Ils ont bouclé leurs valises à roulettes et rangé les duvets. Les migrants installés dans la « jungle » de Téteghem ont commencé à démonter leur campement de fortune, hier. Dans la matinée, ils avaient reçu la visite de la police pour des contrôles d’identité. « Cela ressemble à la destruction de la jungle de Calais (en septembre 2009) », note Mathieu Quinette, coordinateur de Médecins du monde sur le littoral. Quelques jours plus tôt, devant l’afflux de migrants, le maire Franck Dhersin (UMP) avait tiré la sonnette d’alarme. « Je n’ai jamais demandé l’évacuation du camp, j’ai toujours réclamé que l’on partage la misère », assure l’élu. D’une quarantaine, le nombre de clandestins était passé à près de 200 et entre 150 et 180 ce week-end : la fermeture de l’aire d’autoroute voisine, d’où ils partaient vers l’Angleterre, a transformé le camp en impasse

Un scandale pour les bénévoles

Ce dimanche, les bénévoles qui aident les migrants ont tenté de parer au plus pressé. Deux familles, quatre jeunes enfants en tout, ne retourneront pas sur la route, mais seront hébergés par Emmaüs Dunkerque. « Même s’ils sont clandestins, ils ont le droit d’être traités comme des êtres humains », enrage Marc, un bénévole. « Personne n’en veut, c’est scandaleux », renchérit François Braure, le président de l’association de Terre d’errance Flandre-littoral.

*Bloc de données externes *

(** C1, as amended: when the hosts of the block that no node holds
    explicitly are at least as many as the nodes lacking an address,
    construction succeeds; nodes with an explicit address keep it; the node
    lacking an address that is the k-th such node in declared order (k from
    0) receives the host address of the block, not explicitly held, that has
    exactly k such addresses below it; an assigned address is the address of
    no other node; when the explicit addresses are pairwise distinct, so are
    all addresses of the network; and the assignment depends only on the
    block and on the sequence of explicit addresses. *)
Theorem allocation_lowest_free (nw : NebulaNetwork) (net : ipaddress.IPv4Network) :
  network nw = Ok net →
  length (unset (nodes nw)) ≤ size (pool net (nodes nw)) →
  ∃ nw', model_post_init nw = Ok nw' ∧
    length (nodes nw') = length (nodes nw) ∧
    (∀ j nd, nodes nw !! j = Some nd →
       match ip nd with
       | Some _ => nodes nw' !! j = Some nd
       | None => (∃ a, nodes nw' !! j = Some (set_ip nd a) ∧
                       a ∈ ipaddress.hosts net ∧ (a ∉ explicit (nodes nw)) ∧
                       below (pool net (nodes nw)) a = rank (nodes nw) j)
       end) ∧
    (∀ j k nd ndj ndk, j ≠ k →
       nodes nw !! j = Some nd → ip nd = None →
       nodes nw' !! j = Some ndj → nodes nw' !! k = Some ndk →
       ip ndj ≠ ip ndk) ∧
    (NoDup (explicit (nodes nw)) → NoDup (ip <$> nodes nw')) ∧
    (∀ nw2, network nw2 = Ok net → ip <$> nodes nw2 = ip <$> nodes nw →
       ∃ nw2', model_post_init nw2 = Ok nw2' ∧
               ip <$> nodes nw2' = ip <$> nodes nw').
Proof.
  intros Hnet Hcap.
  set (hs := sorted (pool net (nodes nw))).
  destruct (assign_hosts_ok hs (nodes nw) 0) as (ns' & Has & Hlen & Hspec).
  { unfold hs. rewrite length_sorted. simpl. lia. }
  exists {| cert_authority := strip_spaces (cert_authority nw);
            net_ip := net_ip nw; nodes := ns'; cidr := cidr nw |}.
  assert (∀ j nd, nodes nw !! j = Some nd →
       match ip nd with
       | Some _ => ns' !! j = Some nd
       | None => (∃ a, ns' !! j = Some (set_ip nd a) ∧
                       a ∈ ipaddress.hosts net ∧ (a ∉ explicit (nodes nw)) ∧
                       below (pool net (nodes nw)) a = rank (nodes nw) j)
       end) as Hnodes.
  { intros j nd Hj. specialize (Hspec j nd Hj).
    destruct (ip nd); [done|]. destruct Hspec as (a & Ha & Hj').
    apply sorted_lookup_below in Ha as [Hin Hb].
    apply elem_of_pool in Hin as [??]. by exists a. }
  assert (∀ j k nd ndj ndk, j ≠ k →
       nodes nw !! j = Some nd → ip nd = None →
       ns' !! j = Some ndj → ns' !! k = Some ndk →
       ip ndj ≠ ip ndk) as Hfresh.
  { intros j k nd ndj ndk Hjk Hj Hip Hj' Hk'.
    pose proof (Hnodes j nd Hj) as Hsj. rewrite Hip in Hsj.
    destruct Hsj as (a & Hja & _ & Hexp & Hbel).
    rewrite Hj' in Hja. injection Hja as ->. simpl.
    assert (is_Some (nodes nw !! k)) as [nk Hk].
    { apply lookup_lt_is_Some. rewrite <-Hlen. by eapply lookup_lt_Some. }
    pose proof (Hnodes k nk Hk) as Hsk.
    destruct (ip nk) as [b|] eqn:Hipk.
    - rewrite Hk' in Hsk. injection Hsk as ->. rewrite Hipk.
      intros [= ->]. apply Hexp. unfold explicit.
      apply list_elem_of_omap. exists nk. split; [|done].
      by eapply list_elem_of_lookup_2.
    - destruct Hsk as (b & Hkb & _ & _ & Hbel').
      rewrite Hk' in Hkb. injection Hkb as ->. simpl.
      intros [= ->]. apply Hjk.
      eapply (rank_inj (nodes nw)); [done..|]. by rewrite <-Hbel, <-Hbel'. }
  split; [|split; [done|split; [done|split; [done|split]]]].
  - rewrite (model_post_init_unfold nw net Hnet). fold hs. by rewrite Has.
  - simpl. intros Hnd. apply NoDup_alt. intros j k x Hj Hk.
    rewrite list_lookup_fmap in Hj, Hk.
    destruct (ns' !! j) as [ndj|] eqn:Hj'; [|done].
    destruct (ns' !! k) as [ndk|] eqn:Hk'; [|done].
    simpl in Hj, Hk. injection Hj as Hj. injection Hk as Hk.
    destruct (decide (j = k)) as [|Hjk]; [done|exfalso].
    assert (is_Some (nodes nw !! j)) as [nj Hnj].
    { apply lookup_lt_is_Some. rewrite <-Hlen. by eapply lookup_lt_Some. }
    assert (is_Some (nodes nw !! k)) as [nk Hnk].
    { apply lookup_lt_is_Some. rewrite <-Hlen. by eapply lookup_lt_Some. }
    destruct (ip nj) as [a|] eqn:Hipj.
    2:{ eapply (Hfresh j k); [done..|]. congruence. }
    destruct (ip nk) as [b|] eqn:Hipk.
    2:{ eapply (Hfresh k j); [done..|]. congruence. }
    pose proof (Hnodes j nj Hnj) as Hsj. rewrite Hipj, Hj' in Hsj.
    pose proof (Hnodes k nk Hnk) as Hsk. rewrite Hipk, Hk' in Hsk.
    injection Hsj as ->. injection Hsk as ->.
    apply Hjk.
    apply (NoDup_omap_lookup ip (nodes nw) j k nj nk a Hnd Hnj Hnk Hipj).
    congruence.
  - simpl. intros nw2 Hnet2 Hips.
    rewrite (model_post_init_unfold nw2 net Hnet2).
    rewrite (pool_fmap net _ _ Hips). fold hs.
    destruct (assign_hosts_ips hs (nodes nw) (nodes nw2) 0 ns') as (r2 & -> & Hr2);
      [done..|].
    simpl. eauto.
Qed.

La veille, Médecins du monde avait constaté la disparition de la citerne d’eau de 3000 litres, fournie par la mairie, lors de la distribution d’un repas et d’un kit de survie.« On a eu un problème technique, elle devrait être remise en place dès lundi », assure encore Franck Dhersin. Ce lundi, la grande majorité des migrants devrait déjà être repartie. Vers Calais, Grande-Synthe, ou même Paris. « J’y serais dans trois ou quatre jours, lâche un migrant. De toute façon, je ne sais pas où aller ».
Dans un coin de la jungle, des irakiens et des afghans se préparent au départ. Regards durs. Un peu plus tôt, les bénévoles assurent avoir vu les hommes pleurer après ce nouveau coup du sort. « Nous ne sommes pas des criminels, juste des victimes de la guerre », insiste Ahmed, un migrant originaire du Soudan. En fait, seuls ceux qui n’ont plus d’argent devraient rester à Téteghem. Dans l’impasse.